A short prologue establishes your character, a Blade Twin of the Veiled Edge, raised from birth as an invisible anti-shogunate assassin, in pursuit of your other half against the backdrop of the rising tensions that will lead to the Boshin War. Afterwards, you arrive in the open world and immediately clear a village of bandits, and a tooltip explains that establishing Public Order will raise your Bond Level. Your Bond Level with who? Excuse me? Why am I establishing Public Order anyway, aren’t I an anti-shogunate assassin? What do these meters actually represent; who in-universe is giving me loot for raising my Shibuya Bond Level? Such questions shall go unanswered. This would not raise an eyebrow in Nioh, a menu driven game filled with initially confusing and overwhelming systems, but placed into juxtaposition with the cinematic prologue the sheer videogame of it all is overwhelming.
When you accept this and settle into its open world rhythms, you may hit upon a realization: Rise of the Ronin feels ancient. This is no bad thing. The world is pure Assassin’s Creed Brotherhood specifically, dense cities and surrounding farmland, jumping over rowhouse roofs to land assassinations from above. Even the glider, a modern Open World staple, is modeled directly off Arkham City and not Breath of the Wild. The world is well designed too, with a great sense of art design, its three cities fading into the foggy distance with beautiful skyboxes of Mt. Fuji. The districts each feel distinct, with enemy camps identified by billowing smokestacks and shrines hiding off the beaten path behind Torii gates, reducing the need for constantly opening the map like it’s a menu. But ultimately this is not a game of exploration and discovery; even as an intentional throwback this is still an open world of Content and Checklists, placing the burden on the combat to be excellent.
Which, of course, it is.
Rise of the Ronin’s combat is built clearly out of the bones of Nioh and Team Ninja’s other recent games, but it moves the camera down and to the right while restricting movement, creating a completely different feel that emphasizes the sword duels the game is going for. Battles revolve around timing parries around the enemy attacks, while managing your Ki and Blood meters to keep up the pressure without running out of stamina yourself and being left open for a counter. You only have a single combo string (though can vary between stances and weapons on the fly), placing the focus not on combo expression but on reading and reacting to your enemies attack patterns. This mostly works in the game’s favor and greatly reduces the game’s initial complexity, in one area of concession to a new audience that benefits the game greatly. The enemies are aggressive, and there are a metric ton of weapons and stances to learn—both to use and react to. Nailing a parry feels incredible and the timing is just tight enough where it is always challenging but never impossible. It’s a genuinely incredible achievement how the appeal of this team’s combat design has been refined into something so approachable, without losing its core appeal in the process. There is no one better in the business at making you press Square to Swing a Sword.

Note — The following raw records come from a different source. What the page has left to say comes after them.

Definition sample_call (op c start len : Z) (t : ltype) : advlock_args :=
  Advlock c op (Flock start len 0 t SEEK_SET) true false true 100.
Definition sample_s1 := call_state (λ _, 2) (λ i, i) lf_init 0 1 (sample_call OP_SETLK 1 0 10 F_RDLCK) 0.
Definition sample_s2 := call_state (λ _, 2) (λ i, i) sample_s1 0 2 (sample_call OP_SETLK 2 5 10 F_RDLCK) 0.
Definition sample_s3 := call_state (λ _, 2) (λ i, i) sample_s2 0 3 (sample_call OP_SETLK 3 8 1 F_WRLCK) 0.
Definition sample_waiter : waiter :=
  Waiter (Lockf 5 true false true F_WRLCK 8 8 3 [] 100) 0 3
    (Some (Lockf 4 false false false F_UNLCK 0 0 0 [] 100)) (Some 1%nat) true.

Lemma sample_call_ok op c start len t : 0 ≤ start < 2 ^ 32 → 0 < len < 2 ^ 32 → t ≠ F_UNLCK →
  call_ok c (sample_call op c start len t) 0.
Proof.
  intros Hs Hl Ht. split; [unfold off_t; simpl; lia| |done..]. unfold range_ok, flock_range. simpl.
  destruct (Z.eqb_spec len 0); [lia|]. destruct (Z.ltb_spec 0 len); [|lia]. simpl.
  rewrite s64_id by (unfold off_t; lia). case_bool; simpl; lia.
Qed.

Lemma sample_reachable : reachable (λ _, 2) (λ i, i) sample_s3.
Proof.
  repeat (apply reachable_call; [|by apply sample_call_ok|done]). apply rtc_refl.
Qed.
Definition extent_alloc_subregion1 (DIAGNOSTIC pool_ok : bool) (ex : extent)
    (substart subend size alignment skew boundary flags : Z) : res (extent * verdict) :=
  _ ← alloc_subregion_checks DIAGNOSTIC ex substart subend size alignment boundary;
  '(ex, g) ← extent_alloc_region_descriptor pool_ok ex flags;
  match g with
  | NoDesc => mret (ex, Returned ENOMEM 0)
  | SleepDesc => mret (ex, SleepsDesc)
  | GotDesc myrp =>
    alloc_subregion_start DIAGNOSTIC ex substart subend size alignment skew boundary flags myrp
  end.

Definition extent_alloc_subregion (DIAGNOSTIC pool_ok : bool) (ex : extent)
    (start end_ size alignment boundary flags : Z) : res (extent * verdict) :=
  extent_alloc_subregion1 DIAGNOSTIC pool_ok ex start end_ size alignment 0 boundary flags.
Definition extent_alloc (DIAGNOSTIC pool_ok : bool) (ex : extent)
    (size alignment boundary flags : Z) : res (extent * verdict) :=
  extent_alloc_subregion1 DIAGNOSTIC pool_ok ex (ex_start ex) (ex_end ex)
    size alignment 0 boundary flags.
Definition extent_alloc1 (DIAGNOSTIC pool_ok : bool) (ex : extent)
    (size alignment skew boundary flags : Z) : res (extent * verdict) :=
  extent_alloc_subregion1 DIAGNOSTIC pool_ok ex (ex_start ex) (ex_end ex)
    size alignment skew boundary flags.

(** ** Freeing *)

(** The loop over the regions: the new list, the descriptor that was taken
    off it if there is one, and [nrp] if it was not used; [None] when the
    region is not found. *)
Fixpoint free_loop (coalesce : bool) (rs : list extent_region) (start end_ : Z)
    (nrp : option Z) : option (list extent_region * option Z * option Z) :=
  match rs with
  | [] => None
  | rp :: rest =>
    let continue :=
      '(rs, gone, nrp) ← free_loop coalesce rest start end_ nrp;
      mret (rp :: rs, gone, nrp) in
    if er_end rp <? start then continue
    else if er_start rp >? end_ then None
    else if (start =? er_start rp) && (end_ =? er_end rp) then
      Some (rest, Some (er_flags rp), nrp)
    else if negb coalesce then continue
    else if (start =? er_start rp) && (end_ <? er_end rp) then
      Some (set_start rp (u64 (end_ + 1)) :: rest, None, nrp)
    else if (start >? er_start rp) && (end_ =? er_end rp) then
      Some (set_end rp (u64 (start - 1)) :: rest, None, nrp)
    else if (start >? er_start rp) && (end_ <? er_end rp) then
      match nrp with
      | Some n =>
        Some (set_end rp (u64 (start - 1))
              :: ExtentRegion (u64 (end_ + 1)) (er_end rp) n :: rest, None, None)
      | None => None
      end
    else continue
  end.

Definition free_checks (DIAGNOSTIC : bool) (ex : extent) (start size : Z) : res unit :=
  let end_ := u64 (start + (size - 1)) in
  if DIAGNOSTIC && ((start <? ex_start ex) || (end_ >? ex_end ex)) then Fault Panic
  else if DIAGNOSTIC && (end_ <? start) then Fault Panic
  else mret ().

(** From the point where the mutex is taken, with the descriptor [nrp]. *)
Definition free_start (ex : extent) (start size : Z) (nrp : option Z) : res (extent * verdict) :=
  ex ← enter ex;
  let coalesce := negb (has (ex_flags ex) EXF_NOCOALESCE) in
  match free_loop coalesce (ex_regions ex) start (u64 (start + (size - 1))) nrp with
  | None => Fault Panic
  | Some (rs, gone, nrp) =>
    let ex := set_regions ex rs in
    let ex := match gone with Some rp => extent_free_region_descriptor ex rp | None => ex end in
    let ex := match nrp with Some rp => extent_free_region_descriptor ex rp | None => ex end in
    ex ← leave ex;
    mret (ex, Returned 0 0)
  end.

Definition extent_free (DIAGNOSTIC pool_ok : bool) (ex : extent) (start size flags : Z) :
    res (extent * verdict) :=
  _ ← free_checks DIAGNOSTIC ex start size;
  if negb (has (ex_flags ex) EXF_NOCOALESCE) then
    '(ex, g) ← extent_alloc_region_descriptor pool_ok ex flags;
    match g with
    | NoDesc => mret (ex, Returned ENOMEM 0)
    | SleepDesc => mret (ex, SleepsDesc)
    | GotDesc nrp => free_start ex start size (Some nrp)
    end
  else free_start ex start size None.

However, the game’s structure works somewhat against this and it does eventually start to drag, as optimal strategies over repeated enemy types assert themselves throughout the course of play. There is an incredibly wide variety of weapons and stances, with different stealth and sub-weapon options in the mix, but systems like the skill tree advancements and weapon proficiency encourage you to stick with what you know. To play efficiently is to ignore everything that makes the game interesting, with a disappointing prioritization of numbers-go-up progression systems over pressure points that encourage the experimentation that makes the game sing.